Venezuelan creditors are obviously more focused on oil production in the long run as the ultimate driver of recovery value, given a restructuring is a long way off, but oil sales being put into escrow might be of *some* interest them in the meantime (not sure if positively or negatively)
January 7, 2026 at 9:37 PM
There may be $30bn of legal claims out there ($19bn materialised for the Citgo creditor auction). Add the very large bond claim ($60bn plus ~$40bn of past due interest), and a $150bn estimate for Venezuela’s overall external debt starts to look on the low side.
January 7, 2026 at 9:49 AM
Gold Reserve “applauds the recent actions in Venezuela by President Trump, his administration and the Joint Armed Forces of the United States to bring Nicholas Maduro to justice....“ www.businesswire.com/news/home/20...
www.businesswire.com
January 5, 2026 at 4:08 PM
One thing about Venezuela's default having lasted so long is that, while prices have rallied to about 40 cents or so per dollar of face value, past due interest may be about 70% of principal by now. This is part of why funds liked the trade (and may stay in despite incentives to take profits).

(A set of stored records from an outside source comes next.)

(* ===== verification/ClassServer.v ===== *)
(** The atom type hierarchy: [ClassServer] of
    src/opencog/atomspace/ClassServer.cc and ClassServer.h.

    Type codes are 16-bit integers, the two [vector<vector<bool>>] are lists of
    rows indexed like the C++ vectors ([operator[]] out of range is [Undef]),
    the two hash maps are [gmap]s. *)
From S2P Require Import Prelude.

Definition NOTYPE : N := 65535.

(** A [std::vector<std::vector<bool> >]. *)
Abbreviation bmat := (list (list bool)).

Definition mget (m : bmat) (i j : N) : res bool :=
  row ← of_opt (m !! N.to_nat i); of_opt (row !! N.to_nat j).

Definition mset (m : bmat) (i j : N) : res bmat :=
  row ← of_opt (m !! N.to_nat i);
  if bool_decide (N.to_nat j < length row)
  then Ok (<[N.to_nat i := <[N.to_nat j := true]> row]> m)
  else Undef.

(** [resize] of the outer vector, then of each row, filling with [false]. *)
Definition mresize (n : N) (m : bmat) : bmat :=
  resize (N.to_nat n) false <$> resize (N.to_nat n) [] m.

Record ClassServer := mkClassServer {
  nTypes : N;
  inheritanceMap : bmat;
  recursiveMap : bmat;
  name2CodeMap : gmap string N;
  code2NameMap : gmap N string;
  addTypeSignals : list N
}.

(** All codes [0 .. n-1], in loop order. *)
Definition codes (n : N) : list N := N.of_nat <$> seq 0 (N.to_nat n).

Definition ClassServer_empty : ClassServer :=
  mkClassServer 0 [] [] ∅ ∅ [].

Fixpoint setParentRecursively (fuel : nat) (n parent type : N) (rm : bmat)
    : res bmat :=
  match fuel with
  | O => Fuel
  | S fuel' =>
      rm1 ← mset rm parent type;
      rfold (fun rm' i =>
          b ← mget rm' i parent;
          if b && negb (i =? parent)%N
          then setParentRecursively fuel' n i type rm'
          else Ok rm')
        rm1 (codes n)
  end.

Definition isDefined (cs : ClassServer) (typeName : string) : bool :=
  bool_decide (is_Some (name2CodeMap cs !! typeName)).

Definition getType (cs : ClassServer) (typeName : string) : N :=
  default NOTYPE (name2CodeMap cs !! typeName).

Definition getTypeName (cs : ClassServer) (type : N) : string :=
  default EmptyString (code2NameMap cs !! type).

Definition getNumberOfClasses (cs : ClassServer) : N := nTypes cs.

(** The recursion of [setParentRecursively] is given one unit of fuel per
    type and one more; [addType_ok] shows that this is enough on acyclic
    hierarchies. *)
Definition addType (parent : N) (name : string) (cs : ClassServer)
    : res (N * ClassServer) :=
  let type := getType cs name in
  if negb (type =? NOTYPE)%N then
    im ← mset (inheritanceMap cs) parent type;
    rm ← setParentRecursively (S (N.to_nat (nTypes cs))) (nTypes cs)
           parent type (recursiveMap cs);
    Ok (type, mkClassServer (nTypes cs) im rm (name2CodeMap cs)
                (code2NameMap cs) (addTypeSignals cs))
  else
    let type := nTypes cs in
    let n := wrap16 (nTypes cs + 1) in
    let im := mresize n (inheritanceMap cs) in
    let rm := mresize n (recursiveMap cs) in
    im ← mset im type type;
    im ← mset im parent type;
    rm ← mset rm type type;
    rm ← setParentRecursively (S (N.to_nat n)) n parent type rm;
    Ok (type, mkClassServer n im rm
                (<[name := type]> (name2CodeMap cs))
                (<[type := name]> (code2NameMap cs))
                (addTypeSignals cs ++ [type])).

Definition isA_non_recursive (cs : ClassServer) (type parent : N) : res bool :=
  if (nTypes cs <=? type)%N || (nTypes cs <=? parent)%N then Ok false
  else mget (inheritanceMap cs) parent type.

Definition isA (cs : ClassServer) (type parent : N) : res bool :=
  if (nTypes cs <=? type)%N || (nTypes cs <=? parent)%N then Ok false
  else mget (recursiveMap cs) parent type.

(** [getChildren] and [getChildrenRecursive]: the codes written to the output
    iterator, in order; the returned count is the length of the list. *)
Definition children_loop (m : bmat) (n type : N) : res (list N) :=
  rfold (fun acc i =>
      b ← mget m type i;
      Ok (if b && negb (type =? i)%N then acc ++ [i] else acc))
    [] (codes n).

Definition getChildren (cs : ClassServer) (type : N) : res (list N) :=
  children_loop (inheritanceMap cs) (nTypes cs) type.

Definition getChildrenRecursive (cs : ClassServer) (type : N)
    : res (list N) :=
  children_loop (recursiveMap cs) (nTypes cs) type.

(** ** The constructor: the declarations of atom_types.inheritance

    A C++ variable such as [opencog::NODE] holds the code that [addType]
    returned for its name, so a declaration is a pair of a parent name and a
    name. The first one, [ATOM = addType(ATOM, "Atom")], uses the variable
    [ATOM] before it is assigned, when it is 0. *)
Fixpoint declare_all (l : list (string * string)) (cs : ClassServer)
    : res ClassServer :=
  match l with
  | [] => Ok cs
  | (parent, name) :: l' =>
      '(_, cs') ← addType (getType cs parent) name cs; declare_all l' cs'
  end.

January 5, 2026 at 1:51 PM
This may not matter very much to those who bought PDVSA bonds at two cents in the dollar back in the day, though. Who can stay in or exit to investors who only just started paying attention to Venezuelan bonds, but will want some (partly because they are in an EM bond index).
January 5, 2026 at 7:47 AM
Lots of questions on whether oil companies will get paid out before bondholders - but this was already happening, with Chevron able to recover debts owed by PDVSA through its license to operate. Arbitration claims are also relatively insulated from a restructuring (no CACs).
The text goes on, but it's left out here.